Monday, August 7, 2017

Nanjing The Prelude

Sometimes when you least expect it human history can hit you square face. When you travel it tends to be magnified from the history you are taught to the history that exists.
To-days lesson in historical reality is the ancient capital of Nanjing (Nanking). I knew very little about the history of Nanjing until I  randomly bought a dogeared copy of The"Rape of Nanjing" by Iris Chang at a local book riot about 10 years ago. It was this intense read that the truth and reality of what the Japanese did to the Chinese in December of 1937 opened my eyes. Historically I knew the Japanese committed atrocities during WWII but my limited knowledge was solely about what happened to Western soldiers during events such as The Falls of Singapore, Hong Kong and The Bataan Death March.

Iris Changs' life story and her lead up to the book is engrossing that it has become a movie, Iris Chang: The Rape of Nanking. Her grandparents escaped Nanjing just before the Japanese arrived. Growing up in America she heard small bits about Nanjing but her family did not discuss it. Once she started doing in depth research for the book including first hand account interviews she publishing it "with rage" to get the story out to the world. Sadly so traumatized by history and the burden she put upon herself, Iris Chang killed herself in Nov of 2004, seven years after she first published her story to the world.
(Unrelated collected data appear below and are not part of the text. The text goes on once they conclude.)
(* ===== verification/Bits.v ===== *)
(** * math/bits

    Bit counting and manipulation for unsigned words
    (src/Source/Gold/math/bits/bits.go, with the tables of bits_tables.go).
    A word is a [Z] in range; each theorem states the range it needs. *)

From S2P Require Import Prelude.

Local Open Scope go_scope.

(** ** Tables *)

Definition ntz8tab : list Z := [
  8; 0; 1; 0; 2; 0; 1; 0; 3; 0; 1; 0; 2; 0; 1; 0;
  4; 0; 1; 0; 2; 0; 1; 0; 3; 0; 1; 0; 2; 0; 1; 0;
  5; 0; 1; 0; 2; 0; 1; 0; 3; 0; 1; 0; 2; 0; 1; 0;
  4; 0; 1; 0; 2; 0; 1; 0; 3; 0; 1; 0; 2; 0; 1; 0;
  6; 0; 1; 0; 2; 0; 1; 0; 3; 0; 1; 0; 2; 0; 1; 0;
  4; 0; 1; 0; 2; 0; 1; 0; 3; 0; 1; 0; 2; 0; 1; 0;
  5; 0; 1; 0; 2; 0; 1; 0; 3; 0; 1; 0; 2; 0; 1; 0;
  4; 0; 1; 0; 2; 0; 1; 0; 3; 0; 1; 0; 2; 0; 1; 0;
  7; 0; 1; 0; 2; 0; 1; 0; 3; 0; 1; 0; 2; 0; 1; 0;
  4; 0; 1; 0; 2; 0; 1; 0; 3; 0; 1; 0; 2; 0; 1; 0;
  5; 0; 1; 0; 2; 0; 1; 0; 3; 0; 1; 0; 2; 0; 1; 0;
  4; 0; 1; 0; 2; 0; 1; 0; 3; 0; 1; 0; 2; 0; 1; 0;
  6; 0; 1; 0; 2; 0; 1; 0; 3; 0; 1; 0; 2; 0; 1; 0;
  4; 0; 1; 0; 2; 0; 1; 0; 3; 0; 1; 0; 2; 0; 1; 0;
  5; 0; 1; 0; 2; 0; 1; 0; 3; 0; 1; 0; 2; 0; 1; 0;
  4; 0; 1; 0; 2; 0; 1; 0; 3; 0; 1; 0; 2; 0; 1; 0].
In the West we recognize the Jewish Holocaust and it's 6 million dead as the symbol of the brutal atrocities that occurred in WWII.  In the East it is Nanjing and the 18 million people that the Japanese murdered starting in December of 1937. This is not a competition of who was worse but a situation where the West does not know what the Chinese endured at the hands of the Japanese. To this day, 80 years later, if you ask a Chinese about Japan the hate does not hide itself. It is immediate and intense in both the young and old. The story of Nanjing (Nanking is it's ancient name) is beyond horrifying and has scarred China well beyond what we in the West could imagine.

I have watch 3 movies about the Nanjing Massacre, along with countless hours of YouTube videos and documentaries. These movies, all different in their production, tell the same horrific story but with subtle and powerful differences. The Flowers of War is the most recent. Watch it last. and after you have read and understood a little about the Nanjing Massacre. The enormity of the ending will rip your heart out.

The Flowers of War (2011) A Westerner finds refuge with a group of women in a church during Japan's rape of Nanking in 1937. Posing as a priest, he attempts to lead the women to safety.

The City of Life and Death (2009) Chinese with subtitles. In 1937, Japan occupied Nanjing, the Chinese capital. There was a battle and subsequent atrocities against the inhabitants, especially those who took refuge in the International Security Zone.

Nanking (2007)  - Through readings of historical account by actors and the testimony of survivors, the events of the Nanjing Massacre are recounted.

Iris Chang: The Rape of Nanking. (2007) A young Chinese-American author's journey into the darkest reaches of humanity as she researched and wrote her best selling book "The Rape of Nanking".

Iris Chang
This Nanjing Massacre happened 80 years ago this December. I will be traveling to Nanjing on my next few days off to visit with my Western tourist eyes and knowledge

As an ancient capital, like Xi'an, it is surrounded by an ancient city wall and home to many Temples. When I visit the Nanjing Massacre memorial I really do not know what to expect. Nor should I.

When I took this job in China, I can honestly say that the first thing that came into my mind was Nanjing. It was not The Great Wall or Panda Bears. I want to take this moment to say Thank you to Iris Chang. Thank you for opening my eyes to an time in history that we all need to know existed.